Suppression of small intestinal motility and morphine withdrawal diarrhoea by clonidine: peripheral site of action

Abstract

The effects of systemic administration of morphine (4.0 mg kg^‐1) and clonidine (‐2.5–10.0 μg kg^‐1), as well as the peripherally active α₂‐adrenoceptor agonist oxymetazoline (2.8–11.2 μg kg^‐1), were studied on the migrating myo‐electric complexes (MMCs) of the small intestine in conscious, naive rats. Furthermore, the effects of naloxone (1.0 mgkg^‐l) and the peripherally acting opioid antagonist, methylbromide naloxone (1.0–2.0 mg kg^‐1) were studied on the MMCs in morphine‐dependent animals. Similar doses of clonidine or oxymetazoline inhibited the MMCs of the small intestine, which suggests a peripheral site of action of clonidine. Since naloxone (1.0 mg kg^‐1) did not antagonize the effect of clonidine, and yohimbine (1.0 mg kg^‐1) failed to antagonize the effect of morphine on the MMC, the inhibitory effects on intestinal motility of clonidine and morphine are mediated through different receptors. Morphine‐dependent rats showed a prolonged interval between activity fronts and decreased propagation velocity of the activity fronts. Both naloxone (1.0 mg kg^‐1) and methylbromide naloxone (1.0–2.0 mg kg^‐1) induced intense spiking activity and profuse diarrhoea. Clonidine (5.0–10.0 μg kg^‐1) as well as oxymetazoline (5.6–11.0 μg kg^‐1) given prior to naloxone prevented the intense spiking as well as the concomitant diarrhoea.
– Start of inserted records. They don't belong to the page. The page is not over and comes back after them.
Definition bind {A B} (m : HAL A) (k : A -> HAL B) : HAL B :=
  fun hw =>
    let (a, tr1) := m hw in
    let (b, tr2) := k a hw in
    (b, tr1 ++ tr2).

Declare Scope hal_scope.
Delimit Scope hal_scope with hal.
Notation "x <- m ;; k" := (bind m (fun x => k))
  (at level 61, m at next level, right associativity) : hal_scope.
Notation "' p <- m ;; k" := (bind m (fun p => k))
  (at level 61, p pattern, m at next level, right associativity) : hal_scope.
Notation "m ;;; k" := (bind m (fun _ => k))
  (at level 61, right associativity) : hal_scope.
Open Scope hal_scope.

Definition call (e : event) : HAL unit := fun _ => (tt, [e]).
Definition query {A} (e : event) (f : hw_inputs -> A) : HAL A :=
  fun hw => (f hw, [e]).

(** [when c m]: the C statement [if (c) m;]. *)
Definition when (c : bool) (m : HAL unit) : HAL unit :=
  if c then m else ret tt.

Definition LCDClearDisplay (bg : color_bg) : HAL unit :=
  call (E_LCDClearDisplay bg).
Definition PrintString (s : string) (row col : Z) : HAL unit :=
  call (E_PrintString s row col).
Definition LCDDrawChar (row col : Z) (c : ascii) : HAL unit :=
  call (E_LCDDrawChar row col c).
Definition TurnON_Booster_Red_LED : HAL unit := call E_TurnON_Booster_Red_LED.
Definition TurnON_Booster_Green_LED : HAL unit := call E_TurnON_Booster_Green_LED.
Definition TurnON_Booster_Blue_LED : HAL unit := call E_TurnON_Booster_Blue_LED.
Definition TurnOFF_Booster_Red_LED : HAL unit := call E_TurnOFF_Booster_Red_LED.
Definition TurnOFF_Booster_Green_LED : HAL unit := call E_TurnOFF_Booster_Green_LED.
Definition TurnOFF_Booster_Blue_LED : HAL unit := call E_TurnOFF_Booster_Blue_LED.
Definition getSampleJoyStick : HAL (Z * Z) :=
  query E_getSampleJoyStick joystick.
Definition Booster_Bottom_Button_Pushed : HAL bool :=
  query E_Booster_Bottom_Button_Pushed bottom_edge.
Definition Booster_Top_Button_Pushed : HAL bool :=
  query E_Booster_Top_Button_Pushed top_edge.
Definition OneShotSWTimerExpired : HAL bool :=
  query E_OneShotSWTimerExpired timer_expired.
Definition InitOneShotSWTimer (base : hwtimer_base) (waitMs : Z) : HAL unit :=
  call (E_InitOneShotSWTimer base waitMs).
Definition StartOneShotSWTimer : HAL unit := call E_StartOneShotSWTimer.

(** ** The screens *)

Definition DrawOpeningScreen : HAL unit :=
  LCDClearDisplay MY_BLACK ;;;
  PrintString "COLOR TEST" 2 2 ;;;
  PrintString "by" 3 3 ;;;
  PrintString "LN" 4 2.

Definition DrawInstructionsScreen : HAL unit :=
  LCDClearDisplay MY_BLACK ;;;
  PrintString "Guess RGB mix." 1 1 ;;;
  PrintString "During test:" 2 1 ;;;
  PrintString "BTM: move arrow" 3 1 ;;;
  PrintString "TOP: select" 4 1 ;;;
  PrintString "BTM to start" 7 1.

Definition DrawTestScreen : HAL unit :=
  LCDClearDisplay MY_BLACK ;;;
  PrintString "Red" 1 3 ;;;
  PrintString "Green" 2 3 ;;;
  PrintString "Blue" 3 3 ;;;
  PrintString "End test" 4 3 ;;;
  PrintString "BTM: move arrow" 6 1 ;;;
  PrintString "TOP: select" 7 1 ;;;
  LCDDrawChar 1 1 ">".

Definition DrawEndTestScreen (correct : bool) : HAL unit :=
  LCDClearDisplay MY_BLACK ;;;
  if correct then PrintString "Right!" 2 3 else PrintString "Wrong!" 2 3.

(** ** [match] *)

(** [match] is a keyword of Rocq; the function is called [match_]. *)
Definition match_ (guessColor actualColor : colorMix_t) : bool :=
  if (Bool.eqb (hasBlue guessColor) (hasBlue actualColor) &&
      Bool.eqb (hasGreen guessColor) (hasGreen actualColor) &&
      Bool.eqb (hasRed guessColor) (hasRed actualColor))%bool
  then true
  else false.

(** ** [guess] *)

Definition set_hasRed (c : colorMix_t) (b : bool) : colorMix_t :=
  mkColorMix b (hasGreen c) (hasBlue c).
Definition set_hasGreen (c : colorMix_t) (b : bool) : colorMix_t :=
  mkColorMix (hasRed c) b (hasBlue c).
Definition set_hasBlue (c : colorMix_t) (b : bool) : colorMix_t :=
  mkColorMix (hasRed c) (hasGreen c) b.

(** The two pointers of [guess] are passed as their contents, and the
    contents on return come back with the returned flag:
    [(finished, *arrowPosPointer, *guessColor)]. *)
Definition guess (arrowPos0 : Z) (guessColor0 : colorMix_t)
  : HAL (bool * Z * colorMix_t) :=
  bottom <- Booster_Bottom_Button_Pushed ;;
  arrowPos <-
    (if bottom then
       LCDDrawChar arrowPos0 1 " " ;;;
       let arrowPos := uint (arrowPos0 + 1) in
       let arrowPos :=
         if arrowPos >? BOTTOM_OPTION_POS then TOP_OPTION_POS else arrowPos in
       LCDDrawChar arrowPos 1 ">" ;;;
       ret arrowPos
     else ret arrowPos0) ;;
  top <- Booster_Top_Button_Pushed ;;
  if top then
    LCDDrawChar arrowPos 9 "*" ;;;
    let choice := uint (arrowPos - TOP_OPTION_POS) in
    if choice =? RED then
      ret (false, arrowPos, set_hasRed guessColor0 true)
    else if choice =? GREEN then
      ret (false, arrowPos, set_hasGreen guessColor0 true)
    else if choice =? BLUE then
      ret (false, arrowPos, set_hasBlue guessColor0 true)
    else
      ret (true, arrowPos, guessColor0)
  else
    ret (false, arrowPos, guessColor0).

(** ** [testFSM] *)

Inductive testState_t : Type := setup | lightup | testing.

(** The [static] locals of [testFSM]. *)
Record testFSM_statics : Type := mkTestStatics {
  actualColor : colorMix_t;
  guessColor : colorMix_t;
  colorIndex : Z;
  testState : testState_t;
  arrowPos : Z
}.

Definition set_actualColor (s : testFSM_statics) (c : colorMix_t) :=
  mkTestStatics c (guessColor s) (colorIndex s) (testState s) (arrowPos s).
Definition set_guessColor (s : testFSM_statics) (c : colorMix_t) :=
  mkTestStatics (actualColor s) c (colorIndex s) (testState s) (arrowPos s).
Definition set_colorIndex (s : testFSM_statics) (i : Z) :=
  mkTestStatics (actualColor s) (guessColor s) i (testState s) (arrowPos s).
Definition set_testState (s : testFSM_statics) (t : testState_t) :=
  mkTestStatics (actualColor s) (guessColor s) (colorIndex s) t (arrowPos s).
Definition set_arrowPos (s : testFSM_statics) (p : Z) :=
  mkTestStatics (actualColor s) (guessColor s) (colorIndex s) (testState s) p.

(** Statics are zero-initialised when the program starts. *)
Definition testFSM_init : testFSM_statics :=
  mkTestStatics (mkColorMix false false false) (mkColorMix false false false)
                RED setup 0.

(** The block under [if (newTest)]. *)
Definition testFSM_reset (s : testFSM_statics) : HAL testFSM_statics :=
  let s := set_testState s setup in
  let s := set_colorIndex s RED in
  let s := set_arrowPos s TOP_OPTION_POS in
  TurnOFF_Booster_Blue_LED ;;;
  TurnOFF_Booster_Green_LED ;;;
  TurnOFF_Booster_Red_LED ;;;
  let s := set_guessColor s (set_hasRed (guessColor s) false) in
  let s := set_guessColor s (set_hasGreen (guessColor s) false) in
  let s := set_guessColor s (set_hasBlue (guessColor s) false) in
  ret s.

(** [randomBit = (vx%2) ^ (vy%2)], converted to [bool]. *)
Definition randomBit_of (vx vy : Z) : bool :=
  negb (Z.lxor (vx mod 2) (vy mod 2) =? 0).
(** * A gallery of estimator example scripts: model and checked properties

    The repository is a set of fifteen stand-alone example scripts, each
    packaged as a notebook with a single code cell.

    Three of them contain a computation whose outcome can be stated and
    proved on its own: the column split of the face-completion script, the
    mean-ROC aggregation of the ROC cross-validation script and the
    covariance selection of [make_ellipses].  They are embedded as functions
    on lists of rationals (the scripts work on floating-point arrays; nothing
    proved here depends on rounding), with the numerical routines of the
    libraries as parameters.  Python failures are explicit: an operation
    that raises returns [Raise].

    What the repository's description says of the scripts as a whole (what
    they call, import, define and end with) is checked on the skeleton of
    each script: its statements in order, with the names each binds and the
    calls each makes. *)

From Stdlib Require Import String Ascii Bool Arith ZArith QArith Qminmax List Lia.
Import ListNotations.

Set Implicit Arguments.
Set Warnings "-register-all".

(** ** Python results: a value or a raised exception *)

Inductive exn : Type :=
| IndexError
| ValueError
| TypeError
| UnboundLocalError.

Inductive py (A : Type) : Type :=
| Ok (a : A)
| Raise (e : exn).

Arguments Ok {A} a.
Arguments Raise {A} e.

Definition bind {A B : Type} (m : py A) (k : A -> py B) : py B :=
  match m with
  | Ok a => k a
  | Raise e => Raise e
  end.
We conclude that the potent inhibition of small intestinal myoelectric activity by α₂‐adrenoceptor agonists is mainly executed via peripheral mechanisms. This effect may contribute to their beneficial action in morphine withdrawal diarrhoea, and partly underlie a general antidiarrhoeal action. Thus, peripherally acting α₂‐adrenoceptor agonists, lacking side effects of clonidine such as sedation and hypotension, may prove interesting tools in the treatment of diarrhoea.